Family life. LIVING THE FUCKING DREAM BRO.
If it's to the extent where you think it's a serious concern, try approaching from a different angle. Talk to your brother about how he's feeling, how things are going for him. Assuming you have a good relationship, he may well tell you if he's not feeling right about the situation. Then, and only then, you'll be clear to voice your opinions... and even then, show some restraint. Let him do the talking. People are usually more receptive to a point of view when they've asked for it, or it's driven by them.
I willing submitted.
Thank you, LaserWolf's wife, for posting that.
This x 1,000,000.
Good on you for being concerned about your brother and probably your brother's kids too, but unless he's asking for your advice on his marriage, you should stay out of it.

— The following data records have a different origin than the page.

Lemma row_roundtrip_witness :
  exists texts,
    fetch_resultset_array (replicate 64 NUL) zeroed
      (Resultset true (all_described sample_columns) true true [[CInt 7; CText (lit "a`b\") true]] true) [] true
      = Some (None, lit "[" ++ commas texts ++ lit "]")
    /\ Forall2 (reads_row (J := Model.model_json_c) sample_columns.*1)
         [[FInt 7; FString (lit "a\`b\\") (lit "a`b\")]] texts.
Proof.
  apply (row_roundtrip (JL := Model.model_json_c_laws) (replicate 64 NUL) [] zeroed sample_columns
    [[CInt 7; CText (lit "a`b\") true]] [[FInt 7; FString (lit "a\`b\\") (lit "a`b\")]]).
  - reflexivity.
  - intros n. eexists. split; [reflexivity|]. rewrite length_replicate. lia.
  - discriminate.
  - cbn. lia.
  - repeat constructor; cbn; lia.
  - apply (bool_decide_unpack (NoDup _)). vm_compute. done.
  - assert (forall s, bool_decide (plain s) = true -> plain s) as Hp
      by (intros s Hs; by apply bool_decide_eq_true in Hs).
    constructor; [|constructor].
    constructor; [|constructor; [|constructor]]; (split; [apply Hp; vm_compute; done|]);
      (split; [cbn; lia|]); (split; [vm_compute; reflexivity|]); [done|].
    split; [apply (bool_decide_unpack (no_nul _)); vm_compute; done|].
    split; [vm_compute; lia|vm_compute; discriminate].
Defined.

End DbJson.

My brother is finalizing his divorce from a horrible woman. He's been miserable for the better part of 4 years. He's never asked my advice, I've never given it. Best thing to do is be there for him in other aspects of his life.
Batmon,
This is basically what I've done. MY opinion.
And to put more into context, I've known my younger brother's
wife longer than anyone; as she's had this awkward, unlike-able side
since she was roommates with my ex. So there is some history.
And I completely agree with the folks that said, "Not your business".
But first time I saw my brother literally laying on all fours in pain,
while the wife shooed me out the house because the baby needed a bath,
i was furious and bewildered.
I've had a good relationship with my brother. During adulthood, we've been there for each other and have talked frankly and objectively about each other's real world problems at times.
The "spilling over" onto MY family at large is the issue I have here. Sorry, if its borderline intervention.
If the objective is for a family unit to be perfect, (which women apparently get obssessed with), then I have an issue. At what cost??
Funny shit.
Skel,
Sounds fair to me.
Well if youve expressed your concern and shit is still the same, then its out of your hands.
Dude wants to be a team player and never shoot the ball then thats that.
BUT....your brothers health should remain a priority.
Yea, I hear you.
Thanks for the support.
Obviously we don't know all that you know, but I am in the tread lightly camp. When you said 3 month old, I thought "well nobody is rational when you have a 3 month old." If she's nuts she's nuts, but parents of young kids all act crazy at times.
And Skel is right that the relationship changes when the kids come. But if you aren't married and don't have kids, I'd be careful about going in hot on the advice/feedback.